Event held via Zoom • Registration Link

In this talk from her forthcoming book, Leigh Raiford examines how Black people use photography to make home in the world. She focuses on a selection of Black American activists and artists, (Marcus Garvey, James Van Der Zee, Eslanda Goode Robeson, Kathleen Neal Cleaver, Dawoud Bey, Sadie Barnette) to explore the complex relationship between racialized subjects and the medium of photography. As they traveled the world for study, for work, for pleasure, or for survival, these artists and activists took and collected photographs to express their political platforms and personal sense of self. Raiford considers the everyday image-making practices that these Black Americans employed to improve the condition of Black lives globally by imagining, identifying, inhabiting, leaving, defending, and destroying “home.” Raiford shows how these figures did not merely utilize photography to emplace themselves in the world—they demonstrated how the use of photography is itself a way to mediate one’s relationship to the world.

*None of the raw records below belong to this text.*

(** * Response orchestration of the construction chatbot ([app.py])

    A shallow embedding of [ConstructionChatbot] and of the [respond]
    handler that drives it, followed by the properties of the domain gate,
    the routing, the fallback chain and the rolling memory window.

    Conventions of the embedding.
    - A Python [str] is a [string] whose characters are the code points
      U+0000..U+00FF; on that range [lower], [strip] and [len] below are
      exactly Python's.
    - [self] is threaded explicitly; an exception is a result [Exn msg] that
      carries [str(e)]; a state change made before a raise is kept, as in
      Python.
    - The language-model and crew collaborators are oracles ([World]); each
      call to one of them is appended to the call trace [calls]. A turn
      calls each of them at most once, so a function of the argument
      describes any behaviour of a collaborator within the turn.
    - Building [Agent], [Task] and [Crew] objects is plain data construction;
      the failures of the pipeline level are those of [kickoff].
    - [print] writes to the console only and is left out. *)

From Stdlib Require Import String Ascii List Arith Bool Lia DecimalString.
Import ListNotations.
Set Warnings "-register-all".
Local Open Scope list_scope.
Local Open Scope string_scope.

(** ** Python string primitives *)

Module PyStr.

(** [c.isspace()] for a code point below U+0100. *)
Definition is_space (c : ascii) : bool :=
  let n := nat_of_ascii c in
  (((9 <=? n) && (n <=? 13)) || ((28 <=? n) && (n <=? 32))
   || (n =? 133) || (n =? 160))%nat.

(** [c.lower()] for a code point below U+0100: A-Z and the upper-case
    letters U+00C0..U+00DE (U+00D7 is the multiplication sign). *)
Definition lower_char (c : ascii) : ascii :=
  let n := nat_of_ascii c in
  if (((65 <=? n) && (n <=? 90))
      || ((192 <=? n) && (n <=? 222) && negb (n =? 215)))%nat
  then ascii_of_nat (n + 32) else c.

(** [s.lower()] *)
Fixpoint lower (s : string) : string :=
  match s with
  | EmptyString => EmptyString
  | String c s' => String (lower_char c) (lower s')
  end.

(** [s.startswith(p)] *)
Fixpoint startswith (s p : string) {struct p} : bool :=
  match p, s with
  | EmptyString, _ => true
  | String _ _, EmptyString => false
  | String a p', String b s' => Ascii.eqb a b && startswith s' p'
  end.

(** [sub in s] *)
Fixpoint str_in (sub s : string) : bool :=
  startswith s sub
  || match s with
     | EmptyString => false
     | String _ s' => str_in sub s'
     end.

(** [s.lstrip()] *)
Fixpoint lstrip (s : string) : string :=
  match s with
  | EmptyString => EmptyString
  | String c s' => if is_space c then lstrip s' else s
  end.

(** [s.rstrip()] *)
Fixpoint rstrip (s : string) : string :=
  match s with
  | EmptyString => EmptyString
  | String c s' =>
      match rstrip s' with
      | EmptyString => if is_space c then EmptyString else String c EmptyString
      | r => String c r
      end
  end.

(** [s.strip()] *)
Definition strip (s : string) : string := rstrip (lstrip s).

(** [s[:n]] *)
Definition slice_to (n : nat) (s : string) : string := substring 0 n s.

(** [str(i)] for a non-negative integer, as an f-string field prints it. *)
Definition str_of_nat (i : nat) : string :=
  NilEmpty.string_of_uint (Nat.to_uint i).

(** [not s] *)
Definition is_empty (s : string) : bool :=
  match s with EmptyString => true | String _ _ => false end.

(** [any(p(x) for x in l)] *)
Definition any {A} (p : A -> bool) (l : list A) : bool := existsb p l.

(** [enumerate(l, start)] *)
Definition enumerate {A} (l : list A) (start : nat) : list (nat * A) :=
  combine (seq start (List.length l)) l.

Definition dquote : string := String (ascii_of_nat 34) EmptyString.

End PyStr.
Import PyStr.

(** ** Collaborators and their results *)

(** The one retrieval tool, [SerperDevTool()]. *)
Inductive Tool : Type := SerperDevTool.

(** [Agent(...)]: the persona handed to the stage-execution collaborator.
    The [llm] and [verbose] arguments are the same for both agents. *)
Record Agent : Type := mkAgent {
  role : string;
  goal : string;
  backstory : string;
  tools : list Tool;
  allow_delegation : bool;
  max_iter : nat;
  max_execution_time : nat
}.

(** [Task(description, expected_output, agent, context)] *)
Inductive Task : Type :=
  mkTask (description expected_output : string) (agent : Agent)
         (context : list Task).

Definition task_agent (t : Task) : Agent :=
  match t with mkTask _ _ a _ => a end.

Definition task_context (t : Task) : list Task :=
  match t with mkTask _ _ _ c => c end.

Definition task_description (t : Task) : string :=
  match t with mkTask d _ _ _ => d end.

(** [Crew(agents, tasks, verbose=False)] *)
Record Crew : Type := mkCrew {
  agents : list Agent;
  tasks : list Task
}.

(** What a call into a collaborator does: it returns text or it raises. *)
Inductive outcome : Type :=
  | Returns (text : string)
  | Raises (msg : string).

(** The collaborators of one turn. [kickoff c] is [str(c.kickoff())];
    [invoke p] is the text of [direct_llm.invoke(p)], that is its [content]
    attribute, or [str] of it when there is none. *)
Record World : Type := mkWorld {
  kickoff : Crew -> outcome;
  invoke : string -> outcome
}.

(** A call that left the orchestrator. *)
Inductive Event : Type :=
  | Kickoff (c : Crew)
  | Invoke (prompt : string).

(** ** The chatbot object *)

Definition Exchange : Type := (string * string)%type.

Record ConstructionChatbot : Type := mkBot {
  memory : list Exchange;
  search_tool : option Tool;
  construction_agent : Agent;
  research_agent : option Agent
}.
(* ===== verification/Frame.v ===== *)
(** * Frame: reading and writing MQTT control packets ([codec/frame.rs])

    [read_packet] over any [Transport], as a computation that threads the
    transport, can fail, can panic on an out-of-range slice, and can be
    dropped at an await.  The theorems: the variable-length header is decoded
    as the standard encodes it and never exceeds 268435455; a well-framed
    packet is read back whatever chunks the transport delivers, leaving the
    rest of the stream unread; a buffer of five bytes or more is never
    overrun, whatever the peer sends. *)

From S2P Require Import Prelude External Reference Transport.

Module Frame.

Inductive ReadError (M E : Type) :=
| Eof
| PacketTooLarge (packet_size buffer_size : Z)
| ReadTransport (e : E)
| ReadProtocol (m : M).
Arguments Eof {M E}.
Arguments PacketTooLarge {M E} packet_size buffer_size.
Arguments ReadTransport {M E} e.
Arguments ReadProtocol {M E} m.

Inductive WriteError (M E : Type) :=
| WriteTransport (e : E)
| WriteProtocol (m : M).
Arguments WriteTransport {M E} e.
Arguments WriteProtocol {M E} m.

Section ops.
Context `{Mqttrs} `{Transport T E}.

Local Abbreviation io := (prog T (ReadError mqtt_error E)).

(** ** [read_exact]

    [n] is the number of bytes still missing.  Every round that goes on has
    read at least one byte, so [n] rounds are enough: [read_exact_unfold]. *)
Fixpoint read_exact_loop (fuel n : nat) (acc : list Z) : io (list Z) := λ t,
  match n with
  | O => (Done (Ok acc), t)
  | S _ =>
      match fuel with
      | O => (Pending, t)
      | S fuel =>
          match t_read t n with
          | (None, t) => (Pending, t)
          | (Some (Err e), t) => (Done (Err (ReadTransport e)), t)
          | (Some (Ok bs), t) =>
              if decide (length bs = 0%nat) then (Done (Err Eof), t)
              else read_exact_loop fuel (n - length bs) (acc ++ bs) t
          end
      end
  end.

Leigh Raiford is Professor of African American and African Diaspora Studies at the University of California, Berkeley, where she teaches, researches, curates and writes about Black visuality and world-making.  Raiford is the author of Imprisoned in a Luminous Glare: Photography and the African American Freedom Struggle (2011), When Home is a Photograph: Blackness and Belonging in the World (forthcoming, 2026) and, co-author with Ariella Aïsha Azoulay, Wendy Ewald, Susan Meiselas and Laura Wexler of Collaboration: A Potential History of Photography (2024). Most recently, Raiford is Series Editor with Sarah Elizabeth Lewis and Deborah Willis of Vision and Justice, an imprint of Aperture Books.

Event image credit: Artwork by Sadie Barnette. Bio pic by Annette Hornischer.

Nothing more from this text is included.